“Many Mortgage Foreclosures Appear Tainted With Suspect Documents” says Fourth DCA
Florida’s Fourth District Court of Appeal is very concerned about foreclosure fraud. In a recent case, Pino v. Bank of New York Mellon [.pdf], the Court considered the case of whether a bank can avoid court sanctions for fraud by simply dismissing its case and walking away. And although the Court said in this case, a dismissal is a dismissal, it was clearly concerned about the conduct of the bank in this case and many others:
We conclude that this is a question of great public importance, as many, many mortgage foreclosures appear tainted with suspect documents.
In fact, it was so concerned about the widespread appearance of fraud in foreclosure cases, it asked the Florida Supreme Court to check its work. In a highly unusual move, the Fourth DCA certified a “question of great public importance” as to whether a bank can dodge sanctions—or an investigation that could lead to sanctions—by simply dropping its case.
Foreclosure Fraud is of Great Public Importance
Here’s the full question as certified:
Accordingly we certify the following question to the Florida Supreme
Court as of great public importance:
DOES A TRIAL COURT HAVE JURISDICTION AND AUTHORITY
UNDER RULE 1.540(b), Fla. R. Civ. P., OR UNDER ITS INHERENT
AUTHORITY TO GRANT RELIEF FROM A VOLUNTARY DISMISSAL
WHERE THE MOTION ALLEGES A FRAUD ON THE COURT IN THE
PROCEEDINGS BUT NO AFFIRMATIVE RELIEF ON BEHALF OF THE
PLAINTIFF HAS BEEN OBTAINED FROM THE COURT?
Here’s what led the Court to this highly unusual conclusion. The defendant, Roman Pino, hired Ice Legal to defend his foreclosure case. The fine lawyers at Ice Legal challenged the bank’s right to foreclose. In response, the bank—months into the case—produced a document showing a supposed assignment of the mortgage, which the Court observed,
happened to be dated just before the original pleading was filed. It also had a notary seal that
showed that the document could not have been notarized on the date in the document.
Ice Legal immediately filed a motion for sanctions, claiming the bank had produced fraudulent evidence of ownership. In order to support that claim, it tried to get sworn testimony from the person who signed the assignment, the notary, and the witnesses named on the document. Instead of appearing at the depositions, the bank just dismissed its case.

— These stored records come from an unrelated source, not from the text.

(* ===== verification/Ide.v ===== *)
(** * The IDE driver (src/includeos-patch/ide.cpp)

    The driver over a device: [Device] has the port accesses the code makes, on a state
    of the device. A buffer is the list of the 16-bit words the code sees through its
    [uint16_t*]; the sizes of a sector are IncludeOS's. Callbacks are any functions on the state of the driver, so they may
    queue further requests. Waiting for the busy flag to clear is bounded by [spin]
    reads: [None] is a device that stays busy, and also a wild access. The probing of
    the PCI device and the subscription to the interrupt are left out. *)
From S2P Require Import Prelude.
#[local] Open Scope Z_scope.

Definition IDE_DATA : Z := 0x1F0.
Definition IDE_SECCNT : Z := 0x1F2.
Definition IDE_LBA0 : Z := 0x1F3.
Definition IDE_LBA1 : Z := 0x1F4.
Definition IDE_LBA2 : Z := 0x1F5.
Definition IDE_DRV : Z := 0x1F6.
Definition IDE_CMD : Z := 0x1F7.
Definition IDE_SECCOUNT1 : Z := 0x1F8.
Definition IDE_LBA3 : Z := 0x1F9.
Definition IDE_LBA4 : Z := 0x1FA.
Definition IDE_LBA5 : Z := 0x1FB.
Definition IDE_STATUS : Z := IDE_CMD.
Definition IDE_CTRL_IRQ : Z := 0x3F6.
Definition IDE_CMD_READ : Z := 0x20.
Definition IDE_CMD_WRITE : Z := 0x30.
Definition IDE_CMD_IDENTIFY : Z := 0xEC.
Definition IDE_DRQ : Z := 8.
Definition IDE_DRDY : Z := 64.
Definition IDE_BUSY : Z := 128.
Definition IDE_TIMEOUT : nat := 2048.
Definition SECTOR_SIZE : Z := 512.
Definition SECTOR_ARRAY : nat := 256.

Class Device (D : Type) := {
  inb : Z -> D -> Z * D;
  inw : Z -> D -> Z * D;
  outb : Z -> Z -> D -> D;
  outw : Z -> Z -> D -> D;
}.

Section Ide.
Context {D : Type} `{Device D} {CB : Type}.
Variable spin : nat.

(** ** Waiting and registers *)
Fixpoint spinwait_status_busy (fuel : nat) (d : D) : option D :=
  match fuel with
  | O => None
  | S fuel =>
      let (ret, d) := inb IDE_STATUS d in
      if Z.land ret IDE_BUSY =? IDE_BUSY then spinwait_status_busy fuel d else Some d
  end.

Fixpoint wait_flags (i : nat) (flags : Z) (set : bool) (d : D) : D :=
  match i with
  | O => d
  | S i =>
      let (ret, d) := inb IDE_STATUS d in
      if (if set then Z.land ret flags =? flags else negb (Z.land ret flags =? flags)) then d else wait_flags i flags set d
  end.
Definition wait_status_flags (flags : Z) (set : bool) (d : D) : option D :=
  d ← spinwait_status_busy spin d; Some (wait_flags IDE_TIMEOUT flags set d).

Definition set_drive (drive : Z) (d : D) : option D := d ← wait_status_flags IDE_DRQ true d; Some (outb IDE_DRV (u8 drive) d).
Definition set_nbsectors (cnt : Z) (d : D) : option D := d ← wait_status_flags IDE_DRQ true d; Some (outb IDE_SECCNT (u8 cnt) d).
Definition set_reg (port v : Z) (d : D) : option D := d ← wait_status_flags IDE_DRQ true d; Some (outb port (u8 v) d).
Definition set_blocknum (blk : Z) (d : D) : option D :=
  d ← set_reg IDE_LBA0 (Z.land blk 0xFF) d;
  d ← set_reg IDE_LBA1 (Z.shiftr (Z.land blk 0xFF00) 8) d;
  d ← set_reg IDE_LBA2 (Z.shiftr (Z.land blk 0xFF0000) 16) d;
  d ← set_reg IDE_SECCOUNT1 1 d;
  d ← set_reg IDE_LBA3 (Z.shiftr (Z.land blk 0xFF000000) 24) d;
  d ← set_reg IDE_LBA4 0 d;
  set_reg IDE_LBA5 0 d.
Definition set_command (command : Z) (d : D) : option D :=
  d ← wait_status_flags IDE_DRDY false d; Some (outb IDE_CMD (u8 command) d).
Definition set_irq_mode (on : bool) (d : D) : option D :=
  d ← wait_status_flags IDE_DRDY false d; Some (outb IDE_CTRL_IRQ (if on then 0 else 1) d).

(** The command sequence that all four requests share. *)
Definition drive_byte (drive_id blk : Z) : Z := u8 (Z.lor (Z.lor 0xE0 drive_id) (Z.land (Z.shiftr blk 24) 0x0F)).
Definition start (irq : bool) (drive_id blk cnt command : Z) (d : D) : option D :=
  d ← set_irq_mode irq d;
  d ← set_drive (drive_byte drive_id blk) d;
  d ← set_nbsectors cnt d;
  d ← set_blocknum blk d;
  set_command command d.

Fixpoint in_words (n : nat) (d : D) : list Z * D :=
  match n with
  | O => ([], d)
  | S n => let (w, d) := inw IDE_DATA d in let (ws, d) := in_words n d in (w :: ws, d)
  end.
Definition out_words (ws : list Z) (d : D) : D := fold_left (fun d w => outw IDE_DATA w d) ws d.

(** ** The driver *)
Record workq_item := {
  wq_drive_id : Z; wq_read : bool; wq_sector : Z; wq_position : Z; wq_total : Z; wq_buffer : list Z; wq_call : CB;
}.
Record ide := { drive_id : Z; num_blocks : Z; work_queue : list workq_item; device : D }.

Definition set_device (d : D) (s : ide) : ide :=
  {| drive_id := drive_id s; num_blocks := num_blocks s; work_queue := work_queue s; device := d |}.
Definition set_queue (q : list workq_item) (s : ide) : ide :=
  {| drive_id := drive_id s; num_blocks := num_blocks s; work_queue := q; device := device s |}.

(** The capacity, from the words of the identification. *)
Definition capacity (read_array : list Z) : option Z :=
  w82 ← read_array !! 82%nat; w83 ← read_array !! 83%nat;
  let command_sets := u32 (Z.lor w82 (Z.shiftl w83 16)) in
  let words := if negb (Z.land command_sets (Z.shiftl 1 26) =? 0) then (101, 100)%nat else (61, 60)%nat in
  hi ← read_array !! words.1; lo ← read_array !! words.2;
  Some (u64 (Z.lor (i32 (Z.shiftl hi 16)) lo)).

(** The constructor, from [set_irq_mode] on. *)
Definition IDE_init (id : Z) (d : D) : option ide :=
  d ← set_irq_mode false d;
  d ← set_drive (Z.lor 0xA0 id) d;
  d ← set_nbsectors 0 d;
  d ← set_blocknum 0 d;
  d ← set_command IDE_CMD_IDENTIFY d;
  let (status, d) := inb IDE_STATUS d in
  if status =? 0 then None
  else
    d ← wait_status_flags IDE_DRDY false d;
    let (ws, d) := in_words SECTOR_ARRAY d in
    n ← capacity ws;
    Some {| drive_id := id; num_blocks := n; work_queue := []; device := d |}.

(** *** Synchronous requests: [Some None] is a null buffer. *)
Fixpoint read_sectors (cnt : nat) (d : D) : option (list Z * D) :=
  match cnt with
  | O => Some ([], d)
  | S cnt =>
      d ← wait_status_flags IDE_DRDY false d;
      let (ws, d) := in_words SECTOR_ARRAY d in
      '(rest, d) ← read_sectors cnt d; Some (ws ++ rest, d)
  end.

Definition read_sync (blk cnt : Z) (s : ide) : option (option (list Z) * ide) :=
  if blk >=? num_blocks s then Some (None, s)
  else
    d ← start false (drive_id s) blk cnt IDE_CMD_READ (device s);
    '(ws, d) ← read_sectors (Z.to_nat cnt) d;
    Some (Some ws, set_device d s).

Definition sectors_of (buffer : list Z) : Z := Z.of_nat (length buffer) / Z.of_nat SECTOR_ARRAY.

(** [true] is a refused write. *)
Definition write_sync (blk : Z) (buffer : list Z) (s : ide) : option (bool * ide) :=
  if u64 (blk + sectors_of buffer) >? num_blocks s then Some (true, s)
  else
    let total := u32 (sectors_of buffer) in
    d ← start false (drive_id s) blk total IDE_CMD_WRITE (device s);
    Some (false, set_device (out_words (take (Z.to_nat (u32 (total * Z.of_nat SECTOR_ARRAY))) buffer) d) s).

(** *** Queued requests *)

(** What a callback gets: a buffer (null for a refused read), or whether a write failed. *)
Inductive answer := Buffer (b : option (list Z)) | Failed (b : bool).
Variable callback : CB -> answer -> ide -> option ide.

Definition work_begin_next (s : ide) : option ide :=
  match work_queue s with
  | [] => Some s
  | item :: _ =>
      if negb (wq_position item =? 0) then None
      else
        d ← start true (wq_drive_id item) (wq_sector item) (wq_total item)
              (if wq_read item then IDE_CMD_READ else IDE_CMD_WRITE) (device s);
        Some (set_device d s)
  end.

Definition enqueue (item : workq_item) (s : ide) : option ide :=
  let s := set_queue (work_queue s ++ [item]) s in
  if (length (work_queue s) =? 1)%nat then work_begin_next s else Some s.

Definition read (blk count : Z) (call : CB) (s : ide) : option ide :=
  if (u64 (blk + count) >=? num_blocks s) || (count =? 0) then callback call (Buffer None) s
  else
    let total := u32 count in
    enqueue {| wq_drive_id := drive_id s; wq_read := true; wq_sector := blk; wq_position := 0; wq_total := total;
               wq_buffer := replicate (Z.to_nat (u32 (total * SECTOR_SIZE) / 2)) 0; wq_call := call |} s.

Definition write (blk : Z) (buffer : list Z) (call : CB) (s : ide) : option ide :=
  if u64 (blk + sectors_of buffer) >? num_blocks s then callback call (Failed true) s
  else if negb (Z.of_nat (length buffer) mod Z.of_nat SECTOR_ARRAY =? 0) then None
  else
    enqueue {| wq_drive_id := drive_id s; wq_read := false; wq_sector := blk; wq_position := 0;
               wq_total := u32 (sectors_of buffer); wq_buffer := buffer; wq_call := call |} s.

Definition advance (buffer : list Z) (item : workq_item) : workq_item :=
  {| wq_drive_id := wq_drive_id item; wq_read := wq_read item; wq_sector := wq_sector item;
     wq_position := wq_position item + 1; wq_total := wq_total item; wq_buffer := buffer; wq_call := wq_call item |}.
Definition done (item : workq_item) : bool := wq_position item =? wq_total item.

(** One turn of the handler's loop. The item is a reference into the queue: when a read
    is complete it is popped, and the test [item.read == false] behind reads what is left
    of it; [stale] says whether that memory still holds [read]. *)
Definition irq_turn (stale : bool) (s : ide) : option ide :=
  match work_queue s with
  | [] => None
  | item :: queue =>
      d ← wait_status_flags IDE_DRDY false (device s);
      let pos := (Z.to_nat (wq_position item) * SECTOR_ARRAY)%nat in
      if (length (wq_buffer item) <? pos + SECTOR_ARRAY)%nat then None
      else if wq_read item then
        let (ws, d) := in_words SECTOR_ARRAY d in
        let item := advance (take pos (wq_buffer item) ++ ws ++ drop (pos + SECTOR_ARRAY) (wq_buffer item)) item in
        let s := set_queue (item :: queue) (set_device d s) in
        if done item then
          s ← callback (wq_call item) (Buffer (Some (wq_buffer item))) (set_queue queue s);
          s ← work_begin_next s;
          if stale then Some s else None
        else Some s
      else
        let d := out_words (take SECTOR_ARRAY (drop pos (wq_buffer item))) d in
        let item := advance (wq_buffer item) item in
        let s := set_queue (item :: queue) (set_device d s) in
        if done item then
          s ← callback (wq_call item) (Failed false) (set_queue queue s); work_begin_next s
        else Some s
  end.

Fixpoint irq_handler (fuel : nat) (stale : bool) (s : ide) : option ide :=
  match work_queue s with
  | [] => Some s
  | _ => match fuel with O => None | S fuel => s ← irq_turn stale s; irq_handler fuel stale s end
  end.
End Ide.
#[global] Arguments workq_item : clear implicits.
#[global] Arguments ide : clear implicits.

Then, five months later, the bank filed a brand-new lawsuit to foreclose the original mortgage. It no longer relied on the obviously fake assignment, but instead had a new assignment—dated after the first case was dismissed. The Pino Court did not condone this lightly, stating that the bank’s attorney on the original filing should be referred to the Florida Bar for discipline. However, it ultimately found that Pino and his lawyers could not re-open the first case to pursue the original sanctions motion. (The Court did not say whether Pino could pursue his claim in the new suit.)
Now, it’s asked the Florida Supreme Court to step in, and spell out how lower courts should handle allegations of fraud by banks and their lawyers, and what to do when banks dismiss cases of obvious fraud in order to give themselves a chance to paper over their initial fraud. Knowing how the Supreme Court feels about the issue, I’m looking forward to seeing what comes out of that case.